→ PROBLEM TO SOLVE
The answer must be one number: how many lines in the records below contain the string "Lemma".

→ MATERIAL SHOWN
(** C7: starting the relay starts exactly one consume-dispatch-respond task
    for each kind of query.  [_run] adds five tasks to the service, one for
    each request class in the order header, body, receipts, account,
    contract code; the task of a class is the loop that consumes the
    stream of that class and publishes the answers to its requests.  A
    relay that was just made runs exactly these five tasks: a request that
    is delivered to it is answered by the task of its class, once, and the
    four other tasks publish nothing; the started relay publishes one
    response for each delivered request that the provider resolves.
    Stopping the relay stops all five: they stay the tasks of the service,
    none of them runs any more, and nothing more is consumed or
    published. *)
Theorem C7_one_task_per_kind (self : RelayT) :
  (exists started,
     _tasks (Relay.service (Relay._run self)) = _tasks (Relay.service self) ++ started /\
     Forall2
       (fun task cls =>
          forall history : History,
            task history =
            (loop_end (Relay.chain self) (stream (Relay.event_bus self) cls),
             history ++ replies (Relay.chain self) (stream (Relay.event_bus self) cls)))
       started request_classes) /\
  _tasks (Relay.service (Relay._run self)) =
    _tasks (Relay.service self) ++ map (fun cls => handler_of cls self) request_classes /\
  NoDup request_classes /\
  (forall cls : RequestType, In cls request_classes) /\
  length request_classes = 5 /\
  (forall (chain : Chain) (event_bus : Endpoint),
     running_tasks (Relay.service (Relay._run (Relay.__init__ chain event_bus))) =
     map (fun cls => handler_of cls (Relay.__init__ chain event_bus)) request_classes) /\
  (forall (chain : Chain) (event : Request) (val : option PyObj) (err : option Exception),
     carries (provider_call chain (query_of event)) val err ->
     map (fun task => task [])
       (running_tasks
          (Relay.service (Relay._run (Relay.__init__ chain (relay_ep [event]))))) =
     map (fun cls =>
            (Returned tt,
             if RequestType_eqb (request_type event) cls
             then [broadcast_call (call_cls (expected_response_type event) val err)
                     (broadcast_config event)]
             else []))
       request_classes) /\
  (forall (chain : Chain) (delivered : list Request) (history : History),
     resolves chain delivered ->
     length (schedule
               (Relay.service (Relay._run (Relay.__init__ chain (relay_ep delivered))))
               history) =
     length history + length delivered) /\
  _tasks (Relay.service (Relay.stop (Relay._run self))) =
    _tasks (Relay.service (Relay._run self)) /\
  running_tasks (Relay.service (Relay.stop (Relay._run self))) = [] /\
  (forall history : History,
     schedule (Relay.service (Relay.stop (Relay._run self))) history = history).
Proof.
  assert (Hrunning : forall (chain : Chain) (event_bus : Endpoint),
    running_tasks (Relay.service (Relay._run (Relay.__init__ chain event_bus))) =
    map (fun cls => handler_of cls (Relay.__init__ chain event_bus)) request_classes).
  { intros chain event_bus. unfold running_tasks.
    rewrite run_is_cancelled, run_tasks. reflexivity. }
  split.
  { exists (map (fun cls => handler_of cls self) request_classes).
    split; [apply run_tasks|].
    unfold request_classes. cbn [map].
    repeat (constructor; [intros history; apply handler_run|]). constructor. }
  split; [apply run_tasks|].
  split; [apply request_classes_NoDup|].
  split; [apply request_classes_complete|].
  split; [reflexivity|].
  split; [exact Hrunning|].
  split.
  { intros chain event val err Hcarries. rewrite Hrunning, map_map.
    apply map_ext. intros cls. rewrite handler_run.
    cbn [Relay.chain Relay.event_bus Relay.__init__].
    unfold stream. cbn [incoming relay_endpoint filter].
    destruct (RequestType_eqb (request_type event) cls); [|reflexivity].
    cbn [loop_end replies]. inversion Hcarries; reflexivity. }
  split.
  { intros chain delivered history Hres. rewrite schedule_run, length_app.
    f_equal. cbn [request_classes flat_map].
    rewrite app_nil_r, !length_app.
    rewrite !replies_length_resolves by (apply resolves_stream; exact Hres).
    pose proof (stream_partition delivered). lia. }
  split; [reflexivity|]. split; reflexivity.
Qed.

End BridgeMore.

(** ** The configuration of the state fixtures *)

Lemma prefix_refl (s : string) : String.prefix s s = true.
Proof.
  induction s as [|a s IH]; [reflexivity|].
  cbn. destruct (Ascii.ascii_dec a a); [exact IH|contradiction].
Qed.

Lemma str_in_refl (s : string) : str_in s s = true.
Proof. destruct s; cbn [str_in]; now rewrite prefix_refl. Qed.

Section DictFacts.

Variable V : Type.

Lemma dict_get_setitem (key key' : string) (value : V) (d : PyDict V) :
  dict_get key (dict_setitem key' value d) =
  if String.eqb key' key then Some value else dict_get key d.
Proof.
  induction d as [|[k v] rest IH]; cbn [dict_setitem dict_get].
  - reflexivity.
  - destruct (String.eqb_spec k key') as [->|Hne]; cbn [dict_get].
    + now destruct (String.eqb key' key).
    + destruct (String.eqb_spec k key) as [->|Hne']; [|exact IH].
      destruct (String.eqb_spec key' key); [congruence|reflexivity].
Qed.

Lemma dict_get_filter (keep : string -> bool) (key : string) (d : PyDict V) :
  dict_get key (filter (fun entry => keep (fst entry)) d) =
  if keep key then dict_get key d else None.
Proof.
  induction d as [|[k v] rest IH]; cbn [filter dict_get fst].
  - now destruct (keep key).
  - destruct (keep k) eqn:Hkeep; cbn [dict_get].
    + destruct (String.eqb_spec k key) as [->|Hne]; [now rewrite Hkeep|exact IH].
    + destruct (String.eqb_spec k key) as [->|Hne]; [now rewrite IH, Hkeep|exact IH].
Qed.

Lemma dict_get_None (key : string) (d : PyDict V) :
  dict_get key d = None <-> ~ In key (dict_keys d).
Proof.
  induction d as [|[k v] rest IH]; cbn [dict_get dict_keys map fst In]; [tauto|].
  destruct (String.eqb_spec k key) as [->|Hne].
  - split; [discriminate|]. intros Hnot. exfalso. apply Hnot. now left.
  - fold (dict_keys rest). rewrite IH. tauto.
Qed.
(** The world one operation leaves behind, whether it returned or raised. *)
Definition step (w : World) (o : op) : World :=
  match o with
  | EnsureUser uid => snd (ensure_user uid w)
  | Reward req => snd (reward req w)
  | Redeem req => snd (redeem req w)
  end.

Definition run (ops : list op) (w : World) : World := fold_left step ops w.

(** The empty store behind the handle [h]. *)
Definition initial_world (h : Handle) (c : Clock) : World :=
  {| handle := h; db := empty_store; clock := c |}.

(** Every stored profile carries a balance, and it is not negative. *)
Definition balance_ok (p : UserProfile.t) : Prop :=
  exists c, UserProfile.coins p = Some c /\ 0 <= c.

Definition balances_ok (w : World) : Prop :=
  Forall balance_ok (userprofile (db w)).

(** ** The budget formula as the specification words it *)

Module BudgetSpec.

Inductive Style : Type := Thrifty | Standard | Comfort.
Inductive Destination : Type := City | Beach | Mountains | Rural.
Inductive Tier : Type := Budget | Mid | Premium.

Definition style_name (s : Style) : string :=
  match s with
  | Thrifty => "thrifty" | Standard => "standard" | Comfort => "comfort"
  end.
(** A load that fails changes nothing but the probe. *)
Lemma load_model_failure_keeps (e : env) (model_name : string) (st : state) :
  fst (_load_model e model_name st) = false ->
  let st' := snd (_load_model e model_name st) in
  current_model st' = current_model st /\
  current_model_name st' = current_model_name st /\
  SUBTITLE_OUTPUT_FORMAT st' = SUBTITLE_OUTPUT_FORMAT st /\
  model_config_file st' = model_config_file st.
Proof.
  intros H st'. subst st'. revert H.
  destruct (load_model_cases e model_name st) as [K|K|src K|src h K];
    intros F; try discriminate; simpl; auto.
Qed.

(** A construction that raised is attempted again by the next load of
    the same identifier. *)
Lemma load_model_retried (e : env) (model_name : string) (st : state) :
  fst (_load_model e model_name st) = false ->
  constructor_calls (snd (_load_model e model_name st)) = S (constructor_calls st) ->
  constructor_calls (snd (_load_model e model_name (snd (_load_model e model_name st)))) =
  (constructor_calls st + 2)%nat.
Proof.
  unfold _load_model, _load_model_try.
  destruct (WhisperModel e) as [construct|]; [|discriminate].
  destruct (resident st && String.eqb (current_model_name st) model_name)%bool eqn:Skip;
    [discriminate|].
  assert (forall src,
            (resident (log_constructor_call src false st) &&
             String.eqb (current_model_name (log_constructor_call src false st)) model_name)%bool
            = false) as Skip' by (intros src; exact Skip).
  assert (forall src b st0,
            constructor_calls (log_constructor_call src b st0) = S (constructor_calls st0))
    as Log.
  { intros src b st0. unfold constructor_calls, log_constructor_call. simpl.
    rewrite length_app. simpl. lia. }
  assert (forall st0, constructor_calls (_save_config e st0) = constructor_calls st0) as Sav.
  { intros st0. unfold constructor_calls.
    destruct (save_config_keeps e st0) as (_ & _ & _ & -> & _). reflexivity. }
  destruct (local_model_present e model_name).
  - destruct (construct (constructor_calls st) (LocalDirectory model_name)) as [h|];
      [discriminate|]. cbn [fst snd]. intros _ _. rewrite Skip'.
    destruct (construct _ _) as [h|]; cbn [snd].
    + rewrite Sav. unfold constructor_calls. simpl. rewrite !length_app. simpl. lia.
    + rewrite !Log. lia.
  - destruct (model_dir_mkdir_ok e).
    + destruct (construct (constructor_calls st) (Download model_name)) as [h|];
        [discriminate|]. cbn [fst snd]. intros _ _. rewrite Skip'.
      destruct (construct _ _) as [h|]; cbn [snd].
      * rewrite Sav. unfold constructor_calls. simpl. rewrite !length_app. simpl. lia.
      * rewrite !Log. lia.
    + cbn [fst snd]. intros _ H. lia.
Qed.
(** What [isPrivateHostname] computes from the resolver's answer: the body
    of its [try] block after the [await]. *)
Definition classify (ip : LookupAddress) : result bool :=
  normalizedIP ← normalizeIP (address ip);
  if family ip =? 4 then
    addr ← Address4.new normalizedIP;
    if String.eqb normalizedIP AWS_IMDS_ENDPOINT then Ok true
    else some (fun range => r ← Address4.new range;
                            Ok (Address4.isInSubnet addr r))
              PRIVATE_IPV4_RANGES
  else
    addr ← Address6.new normalizedIP;
    some (fun range => r ← Address6.new range;
                       Ok (Address6.isInSubnet addr r))
         PRIVATE_IPV6_RANGES.

(** A range text of the program's table and a declared range of the
    specification are the same range: same prefix length, same base, and
    the base has no bit set after the prefix. *)
Definition range_agrees4 (range : string) (c : CIDRRange) : bool :=
  match Address4.new range, base c with
  | Ok r, V4 b =>
      (Address4.subnetMask r =? prefix c) && (0 <=? prefix c) && (prefix c <=? 32)
      && (Address4.bigInteger r =? b) && (0 <=? b) && (b mod 2 ^ (32 - prefix c) =? 0)
  | _, _ => false
  end.

Definition range_agrees6 (range : string) (c : CIDRRange) : bool :=
  match Address6.new range, base c with
  | Ok r, V6 b =>
      (Address6.subnetMask r =? prefix c) && (0 <=? prefix c) && (prefix c <=? 128)
      && (Address6.bigInteger r =? b) && (0 <=? b) && (b mod 2 ^ (128 - prefix c) =? 0)
  | _, _ => false
  end.

(** Identifiers are handed out in order: an armed timer, and the
    controller it aborts, are older than the next identifier. *)
Definition wf_world (w : World) : Prop :=
  Forall (fun t => (timer_id t < next_id w)%nat
                   /\ match timer_cb t with
                      | CbAbort c => (c < next_id w)%nat
                      end) (timers w).

(** The timer with this delay is due before the transport settles the
    request. *)
Definition fires_first (env : Env) (input : URL) (init : gmap string value)
    (delay : value) : bool :=
  match transport env input init with
  | Some (latency, _) => delay_ms delay <? latency
  | None => true
  end.

Definition is_fetch (e : event) : bool :=
  match e with
  | EvFetch _ _ => true
  | _ => false
  end.

Definition is_timer_event (e : event) : bool :=
  match e with
  | EvNewAbortController _ | EvSetTimeout _ _ _ => true
  | _ => false
  end.

(** The effective port in the specification's words: the explicit port if
    present, else 443 for https and 80 for http. *)
Definition spec_effective_port (url : URL) : option Z :=
  if String.eqb (port url) EmptyString then
    if String.eqb (Str.drop_last (protocol url)) "https" then Some 443
    else if String.eqb (Str.drop_last (protocol url)) "http" then Some 80
    else None
  else Str.parseInt10 (port url).


(** ** A small world to run the program in *)

Definition demo_url (protocol hostname port : string) : URL :=
  {| href := protocol +:+ "//" +:+ hostname
             +:+ (if String.eqb port EmptyString then EmptyString else ":" +:+ port)
             +:+ "/";
     protocol := protocol; hostname := hostname; port := port; pathname := "/" |}.

Definition demo_urls : list URL :=
  [ demo_url "https:" "example.com" "";
    demo_url "https:" "example.com" "80";
    demo_url "https:" "example.com" "8443";
    demo_url "ftp:" "example.com" "";
    demo_url "https:" "localhost" "";
    demo_url "https:" "intranet.example.com" "";
    demo_url "https:" "linklocal.example.com" "";
    demo_url "http:" "metadata.example.com" "";
    demo_url "https:" "mapped.example.com" "";
    demo_url "https:" "nowhere.example.com" "";
    demo_url "https:" "garbled.example.com" "" ].

Definition demo_hosts : list (string * result LookupAddress) :=
  [ ("example.com", Ok (mkLookupAddress "93.184.216.34" 4));
    ("intranet.example.com", Ok (mkLookupAddress "10.1.2.3" 4));
    ("linklocal.example.com", Ok (mkLookupAddress "fe80::1" 6));
    ("metadata.example.com", Ok (mkLookupAddress "169.254.169.254" 4));
    ("mapped.example.com", Ok (mkLookupAddress "::ffff:10.0.0.1" 6));
    ("garbled.example.com", Ok (mkLookupAddress "not-an-address" 4)) ].

Fixpoint assoc {A} (k : string) (l : list (string * A)) : option A :=
  match l with
  | [] => None
  | (k', v) :: rest => if String.eqb k k' then Some v else assoc k rest
  end.

(** The URLs above are the ones that parse, the hosts above the ones that
    resolve, a hostname with a dot has a public suffix, and every request
    is answered after 120 ms. *)
Definition demo_env : Env :=
  {| url_parse := fun text => List.find (fun u => String.eqb (href u) text) demo_urls;
     dns_lookup := fun h => default (Throw (DNSError "ENOTFOUND")) (assoc h demo_hosts);
     psl_isValid := Str.includes ".";
     transport := fun _ _ => Some (120, Ok (mkResponse 200 "ok")) |}.

(** The same world with another answer for one hostname. *)
Definition with_answer (env : Env) (hostname : string)
    (answer : result LookupAddress) : Env :=
  {| url_parse := url_parse env;
     dns_lookup := fun h => if String.eqb h hostname then answer else dns_lookup env h;
     psl_isValid := psl_isValid env;
     transport := transport env |}.

(** One step of the two monads. *)
Ltac run_async :=
  cbv beta iota delta
    [mbind Async_bind result_bind mret Async_ret result_ret lift throw].

(** * Properties *)

(** ** Strings *)

Section StrFacts.

Import Str.

Lemma append_assoc (a b c : string) : (a +:+ b) +:+ c = a +:+ (b +:+ c).
Proof. induction a; simpl; congruence. Qed.

Lemma includes_app (c : ascii) (a b : string) :
  includes c (a +:+ b) = includes c a || includes c b.
Proof.
  induction a as [|x a IH]; simpl; [reflexivity|].
  rewrite IH. apply orb_assoc.
Qed.

Lemma all_chars_app (p : ascii -> bool) (a b : string) :
  all_chars p (a +:+ b) = all_chars p a && all_chars p b.
Proof.
  induction a as [|x a IH]; simpl; [reflexivity|].
  rewrite IH. apply andb_assoc.
Qed.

→ EXPECTED ANSWER
10